Eugenio
Derbez Salma Hayek Rob Lowe Kristen Bell Raphael Alejandro
Michael Cera Rob Corddry McKenna Grace Raquel Welch Linda Lavin
There are not many films with lovers 25 years
apart in age—that is, with the man being younger. But How
to be a Latin Lover has not just one but two such couples. Maximo (Derbez) walks and talks like he
is God’s gift to the world, comfortably ensconced in his wealthy partner’s
mansion, with maids running after him serving his every whim and constantly
cleaning up his clutter. He’s been
a bit thoughtless in marking his anniversary, so impulsively buys her a sporty
car, charging it to her account.
It doesn’t dawn on him that her knees wouldn’t allow her to sit in it,
so it turns out to be a car for him. But…to his shocking amazement, since he
thinks she doesn’t notice his lapses, she quickly falls in love with the car
salesman (Cera), and he is kicked out of her life.
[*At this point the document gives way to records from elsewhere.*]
(* ===== verification/Procedures.v ===== *)
(** * The database and its procedures

    [src/migrations/trust_anchor/V1__create_trust_anchor_schema.sql] (the two tables),
    [R__trust_anchor_procedures.sql] (the four procedures the PostgreSQL store calls)
    and the result envelopes of [src/migrations/util/V1__create_util_schema.sql].  The
    database engine is the parameter [PgEngine]: the type [jsonb], casts from text, and
    what may go wrong with a statement or with the connection.  The columns that no
    procedure reads ([row_id], [created_at]) are left out. *)

From S2P Require Import Prelude GoTime Json JsonText Wire.

(** ** [jsonb] *)

(** Members are kept in the order of their keys: the shorter first, then by bytes. *)
Definition jsonb_key_lt (a b : string) : bool :=
  (String.length a <? String.length b)%nat || bool_decide (String.length a = String.length b) && str_ltb a b.

Fixpoint increasing (keys : list string) : bool :=
  match keys with
  | a :: (b :: _) as keys' => jsonb_key_lt a b && increasing keys'
  | _ => true
  end.

Fixpoint canonical (j : json) : bool :=
  match j with
  | JArr l => forallb canonical l
  | JObj kvs => increasing kvs.*1 && forallb (fun kv => canonical kv.2) kvs
  | _ => true
  end.

Definition jsonb_ok (j : json) : bool := json_wf j && canonical j.

Record jsonb := mkJsonb { jb_value : json; jb_ok : jsonb_ok jb_value = true }.

(** A value that is an object: both tables hold only such, for a procedure stores
    nothing but documents with a member it asks for. *)
Record document := mkDocument { doc_members : list (string * json); doc_ok : jsonb_ok (JObj doc_members) = true }.

Definition doc_value (d : document) : json := JObj (doc_members d).

Definition as_document (v : jsonb) : option document :=
  match v with mkJsonb (JObj kvs) ok => Some (mkDocument kvs ok) | _ => None end.

(** [jsonb_build_object] with distinct keys. *)
Definition jsonb_build_object (kvs : list (string * json)) : json :=
  JObj (go_sort (fun a b => jsonb_key_lt a.1 b.1) kvs).

(** How a request ends: with an answer, or with the connection lost before or after
    the transaction was committed. *)
Inductive pg_link := LinkUp | LinkLost (committed : bool) (e : error).

Class PgEngine := {
  jsonb_in : bytes -> result jsonb;                 (* [text::jsonb] *)
  jsonb_out : json -> bytes;                        (* the text of a [jsonb] value *)
  timestamptz_in : string -> result time;
  bigint_in : string -> result Z;
  integer_in : string -> result Z;
  boolean_in : string -> result bool;
  (** the clock, the statement of the procedure and the connection at the n-th call *)
  pg_now : nat -> time;
  statement_fault : nat -> option error;
  pg_connection : nat -> pg_link
}.

(** What [jsonb] promises: the value of the document it was given, and a text that
    reads as the value it holds. *)
Class PgEngineLaws `{PgEngine} : Prop := {
  jsonb_keeps : forall b j v, read_json b = Some j -> jsonb_in b = Ok v -> keeps_value j (jb_value v);
  jsonb_text : forall j, jsonb_ok j = true -> read_json (jsonb_out j) = Some j
}.

(** ** The tables *)

Record snapshot_row := mkSnapshotRow {
  sr_seq : Z;
  sr_snapshot_id : string;
  sr_prev_id : option string;
  sr_generated_at : time;
  sr_lotl_sequence : Z;
  sr_content : document
}.

Record bootstrap_row := mkBootstrapRow {
  br_seq : Z;
  br_version : Z;
  br_oj_reference : string;
  br_seeded : bool;
  br_activated_at : time;
  br_content : document
}.

Record PgDb := mkPgDb {
  db_snapshot : list snapshot_row;
  db_bootstrap : list bootstrap_row;
  (** calls made so far *)
  db_calls : nat
}.

Definition empty_db : PgDb := mkPgDb [] [] 0.
Definition set_db_snapshot (db : PgDb) (rows : list snapshot_row) : PgDb := mkPgDb rows (db_bootstrap db) (db_calls db).
Definition set_db_bootstrap (db : PgDb) (rows : list bootstrap_row) : PgDb := mkPgDb (db_snapshot db) rows (db_calls db).
Definition called (db : PgDb) : PgDb := mkPgDb (db_snapshot db) (db_bootstrap db) (S (db_calls db)).

(** [GENERATED ALWAYS AS IDENTITY]: above every number given before. *)
Definition next_identity (seqs : list Z) : Z := 1 + foldr Z.max 0 seqs.

(** [ORDER BY ... LIMIT 1], where [before a b] puts [a] first. *)
Definition first_row {R} (before : R -> R -> bool) (rows : list R) : option R :=
  foldr (fun r acc => match acc with None => Some r | Some a => Some (if before a r then a else r) end) None rows.

(** ** The procedures *)

Section Procedures.
Context `{PgEngine}.

(** [v->>'key']: [None] is SQL's [NULL]. *)
Definition arrow_text (v : json) (key : string) : option string :=
  match v with
  | JObj kvs =>
      match snd <$> List.find (fun kv => str_eqb kv.1 key) kvs with
      | None | Some JNull => None
      | Some (JStr s) => Some s
      | Some (JNum l) => Some l
      | Some (JBool b) => Some (if b then "true" else "false")
      | Some j => Some (jsonb_out j)
      end
  | _ => None
  end.

(** [COALESCE(t::type, d)] and [NULLIF(t, '')]. *)
Definition coalesce_cast {A} (cast : string -> result A) (t : option string) (d : A) : result A :=
  match t with Some s => cast s | None => Ok d end.
Definition nullif_empty (t : option string) : option string :=
  match t with Some s => if str_eqb s "" then None else Some s | None => None end.

Definition result_success (data : option json) : json :=
  jsonb_build_object [("result", JStr "success"); ("data", default (JObj []) data)].
Definition result_error (code message : string) : json :=
  jsonb_build_object [("result", JStr "error"); ("code", JStr code); ("message", JStr message)].

(** A procedure returns its [po_data], or raises P0001 with a message, which rolls
    the transaction back. *)
Inductive proc_result := Returned (po_data : json) (db : PgDb) | Raised (message : bytes).

(** The exception block of every procedure. *)
Definition guarded (code : string) (body : result (json * PgDb)) : proc_result :=
  match body with
  | Ok (po_data, db) => Returned po_data db
  | Err sqlerrm => Raised (jsonb_out (result_error code (err_Error sqlerrm)))
  end.

(** The statement against the table. *)
Definition statement (db : PgDb) : result unit :=
  match statement_fault (db_calls db) with Some e => Err e | None => Ok tt end.

Definition save_snapshot (pi_data : jsonb) (db : PgDb) : proc_result :=
  let v := jb_value pi_data in
  guarded "trust_anchor:save_snapshot_failed"
    match arrow_text v "id", as_document pi_data with
    | Some v_id, Some content =>
        if str_eqb v_id "" then Ok (result_error "trust_anchor:invalid" "snapshot id is required", db)
        else
          let? generated_at := coalesce_cast timestamptz_in (arrow_text v "generatedAt") (pg_now (db_calls db)) in
          let? lotl_sequence := coalesce_cast bigint_in (arrow_text v "lotlSequence") 0 in
          let? _ := statement db in
          let row := mkSnapshotRow (next_identity (sr_seq <$> db_snapshot db)) v_id (nullif_empty (arrow_text v "prevId"))
                       generated_at lotl_sequence content in
          Ok (result_success (Some (jsonb_build_object [("snapshotId", JStr v_id)])), set_db_snapshot db (db_snapshot db ++ [row]))
    | _, _ => Ok (result_error "trust_anchor:invalid" "snapshot id is required", db)
    end.

Definition save_bootstrap (pi_data : jsonb) (db : PgDb) : proc_result :=
  let v := jb_value pi_data in
  guarded "trust_anchor:save_bootstrap_failed"
    match arrow_text v "version", as_document pi_data with
    | Some version, Some content =>
        let? v_version := integer_in version in
        let? seeded := coalesce_cast boolean_in (arrow_text v "seeded") false in
        let? activated_at := coalesce_cast timestamptz_in (arrow_text v "activatedAt") (pg_now (db_calls db)) in
        let? _ := statement db in
        let row := mkBootstrapRow (next_identity (br_seq <$> db_bootstrap db)) v_version
                     (default "" (arrow_text v "ojReference")) seeded activated_at content in
        Ok (result_success (Some (jsonb_build_object [("version", JNum (itoa v_version))])),
            set_db_bootstrap db (db_bootstrap db ++ [row]))
    | _, _ => Ok (result_error "trust_anchor:invalid" "bootstrap version is required", db)
    end.

(** [ORDER BY seq DESC LIMIT 1]. *)
Definition latest_snapshot (db : PgDb) : option document :=
  sr_content <$> first_row (fun a b => sr_seq b <? sr_seq a) (db_snapshot db).

(** [ORDER BY version DESC, seq DESC LIMIT 1]. *)
Definition latest_bootstrap (db : PgDb) : option document :=
  br_content <$> first_row (fun a b => (br_version b <? br_version a) || (br_version b =? br_version a) && (br_seq b <? br_seq a))
    (db_bootstrap db).

Definition load_latest_snapshot (db : PgDb) : proc_result :=
  guarded "trust_anchor:load_snapshot_failed"
    (let? _ := statement db in
     Ok (result_success (Some (jsonb_build_object [("snapshot", from_option doc_value JNull (latest_snapshot db))])), db)).

Definition load_latest_bootstrap (db : PgDb) : proc_result :=
  guarded "trust_anchor:load_bootstrap_failed"
    (let? _ := statement db in
     Ok (result_success (Some (jsonb_build_object [("bootstrap", from_option doc_value JNull (latest_bootstrap db))])), db)).

(** ** Calls *)

Definition pg_call_query (proc : string) : string := "CALL " +:+ proc +:+ "($1::jsonb, NULL::jsonb)".

Definition save_snapshot_proc : string := "trust_anchor.save_snapshot".
Definition load_snapshot_proc : string := "trust_anchor.load_latest_snapshot".
Definition save_bootstrap_proc : string := "trust_anchor.save_bootstrap".
Definition load_bootstrap_proc : string := "trust_anchor.load_latest_bootstrap".

(** What a [CALL] answers: the row of its [INOUT] parameter, an error raised by
    the server with its SQLSTATE and message, or any other failure. *)
Inductive pg_answer := PgRow (out : bytes) | PgError (code message : string) (e : error) | PgFailed (e : error).

Definition pg_error (code message : string) : pg_answer :=
  PgError code message (errors_New ("ERROR: " +:+ message +:+ " (SQLSTATE " +:+ code +:+ ")")).

Definition run_procedure (query : string) (pi_data : jsonb) (db : PgDb) : option proc_result :=
  if str_eqb query (pg_call_query save_snapshot_proc) then Some (save_snapshot pi_data db)
  else if str_eqb query (pg_call_query save_bootstrap_proc) then Some (save_bootstrap pi_data db)
  else if str_eqb query (pg_call_query load_snapshot_proc) then Some (load_latest_snapshot db)
  else if str_eqb query (pg_call_query load_bootstrap_proc) then Some (load_latest_bootstrap db)
  else None.

(** The statement as the server executes it: its answer and the committed state. *)
Definition execute (query : string) (input : bytes) (db : PgDb) : pg_answer * PgDb :=
  match jsonb_in input with
  | Err e => (pg_error "22P02" (err_Error e), db)
  | Ok pi_data =>
      match run_procedure query pi_data db with
      | None => (pg_error "42883" "procedure does not exist", db)
      | Some (Raised message) => (pg_error "P0001" message, db)
      | Some (Returned po_data db') => (PgRow (jsonb_out po_data), db')
      end
  end.

(** [pool.QueryRow(...).Scan]: one call over the connection. *)
Definition pg_QueryRow (query : string) (input : bytes) (db : PgDb) : pg_answer * PgDb :=
  match pg_connection (db_calls db) with
  | LinkLost false e => (PgFailed e, called db)
  | LinkLost true e => (PgFailed e, called (execute query input db).2)
  | LinkUp => let '(ans, db') := execute query input db in (ans, called db')
  end.
End Procedures.

(** * Lemmas *)

Lemma next_identity_above seqs n : n ∈ seqs -> n < next_identity seqs.
Proof.
  unfold next_identity. induction seqs as [|x seqs IH]; [by intros ?%elem_of_nil|]. simpl.
  intros [->|Hn]%elem_of_cons; [lia|]. specialize (IH Hn). lia.
Qed.

(** A row that comes before all others is the one found. *)
Lemma first_row_last {R} (before : R -> R -> bool) rows r :
  (forall x, x ∈ rows -> before r x = true) -> first_row before (rows ++ [r]) = Some r.
Proof.
  intros Hb. unfold first_row. induction rows as [|x rows IH]; [done|]. simpl.
  rewrite IH by (intros y Hy; apply Hb; by apply list_elem_of_further). by rewrite Hb by apply list_elem_of_here.
Qed.

Lemma first_row_none {R} (before : R -> R -> bool) rows : first_row before rows = None -> rows = [].
Proof. destruct rows as [|x rows]; [done|]. simpl. unfold first_row. simpl. by destruct (foldr _ _ _). Qed.

Section ProcedureLemmas.
Context `{PgEngine}.

Lemma as_document_value v d : as_document v = Some d -> doc_value d = jb_value v.
Proof. destruct v as [[]]; simpl; try done. by intros [= <-]. Qed.

(** The insert of a snapshot makes it the latest. *)
Lemma save_snapshot_returns v db po db' :
  save_snapshot v db = Returned po db' ->
  db_bootstrap db' = db_bootstrap db /\ db_calls db' = db_calls db /\
  ((exists d, latest_snapshot db' = Some d /\ doc_value d = jb_value v) \/
   db' = db /\ po = result_error "trust_anchor:invalid" "snapshot id is required").
Proof.
  unfold save_snapshot, guarded. destruct (arrow_text _ "id") as [v_id|]; [|intros [= <- <-]; auto].
  destruct (as_document v) as [d|] eqn:Ed; [|intros [= <- <-]; auto].
  destruct (str_eqb v_id ""); [intros [= <- <-]; auto|].
  destruct (coalesce_cast timestamptz_in _ _) as [t|]; [|done]. destruct (coalesce_cast bigint_in _ _) as [n|]; [|done].
  destruct (statement db); [|done]. intros [= <- <-]. split; [done|]. split; [done|]. left. exists d.
  split; [|by apply as_document_value]. unfold latest_snapshot. simpl. rewrite first_row_last; [done|].
  intros x Hx. simpl. apply Z.ltb_lt, next_identity_above. by apply list_elem_of_fmap_2.
Qed.

(** The insert of a bootstrap into an empty table makes it the latest. *)
Lemma save_bootstrap_returns v db po db' :
  save_bootstrap v db = Returned po db' ->
  db_snapshot db' = db_snapshot db /\ db_calls db' = db_calls db /\
  ((exists d, (latest_bootstrap db = None -> latest_bootstrap db' = Some d) /\ doc_value d = jb_value v) \/
   db' = db /\ po = result_error "trust_anchor:invalid" "bootstrap version is required").
Proof.
  unfold save_bootstrap, guarded. destruct (arrow_text _ "version") as [version|]; [|intros [= <- <-]; auto].
  destruct (as_document v) as [d|] eqn:Ed; [|intros [= <- <-]; auto].
  destruct (integer_in version) as [n|]; [|done]. destruct (coalesce_cast boolean_in _ _) as [sd|]; [|done].
  destruct (coalesce_cast timestamptz_in _ _) as [t|]; [|done]. destruct (statement db); [|done]. intros [= <- <-].
  split; [done|]. split; [done|]. left. exists d. split; [|by apply as_document_value]. unfold latest_bootstrap.
  destruct (first_row _ (db_bootstrap db)) eqn:E; [done|]. apply first_row_none in E. intros _. simpl. by rewrite E.
Qed.

Lemma result_success_eq d : result_success (Some d) = JObj [("data", d); ("result", JStr "success")].
Proof. reflexivity. Qed.

Lemma jsonb_build_one k j : jsonb_build_object [(k, j)] = JObj [(k, j)].
Proof. reflexivity. Qed.
End ProcedureLemmas.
Maximo is in his late 40’s and has never worked
a day in his life, so what to do?
Suddenly, he’s back in his modest childhood days when he calls on his
sister Sara (Hayek), who doesn’t want to see him (they are estranged because he
hasn’t bothered to keep in touch or even attend their mother’s funeral), but she
grudgingly allows him to stay with her and her son Hugo (Alejandro) in their
small apartment temporarily.
Maximo’s years of being indulged and not having any responsibility gets
him into one awkward situation after another. He knows nothing about family life, so devalues his
relatives, seeing them only as means to an end, i.e., finding another sugar
mama.
He tries to get help from one of his friends
(Lowe), who has a similar arrangement with an older woman (Lavin), but the two
men get into a brawl when one betrays the other—another scene that is supposed
to be hilarious.
Most of the story deals with the bizarre
premise that Maximo can guide his sister (an attractive widow who hasn’t dated
in years) and naïve nephew smitten with his 10 year-old classmate) in the art
of seduction. But this is the one
(only) thing in which he is an expert, and in the process of helping others, he
finds the value of family.
Significant mishaps occur along the way, with a
script intended to be funny, and indeed, the screening audience did get a big
kick out of it. My own impression
is that except for the young-men/old-women twist, not much is novel or
particularly funny in this film.
It is the same tired theme of the infantile man somehow achieving his
goals without earning them in honorable ways. His only redemption in my eyes is his realization that he
has let his nephew down and then tries to make up for it in a touching,
meaningful way.
How to be
a Latin Lover has a good cast, and the director, Ken Marino, has created a
particular kind of comedy that makes people in the mainstream laugh, but leaves
those of us who want more substance, hungry.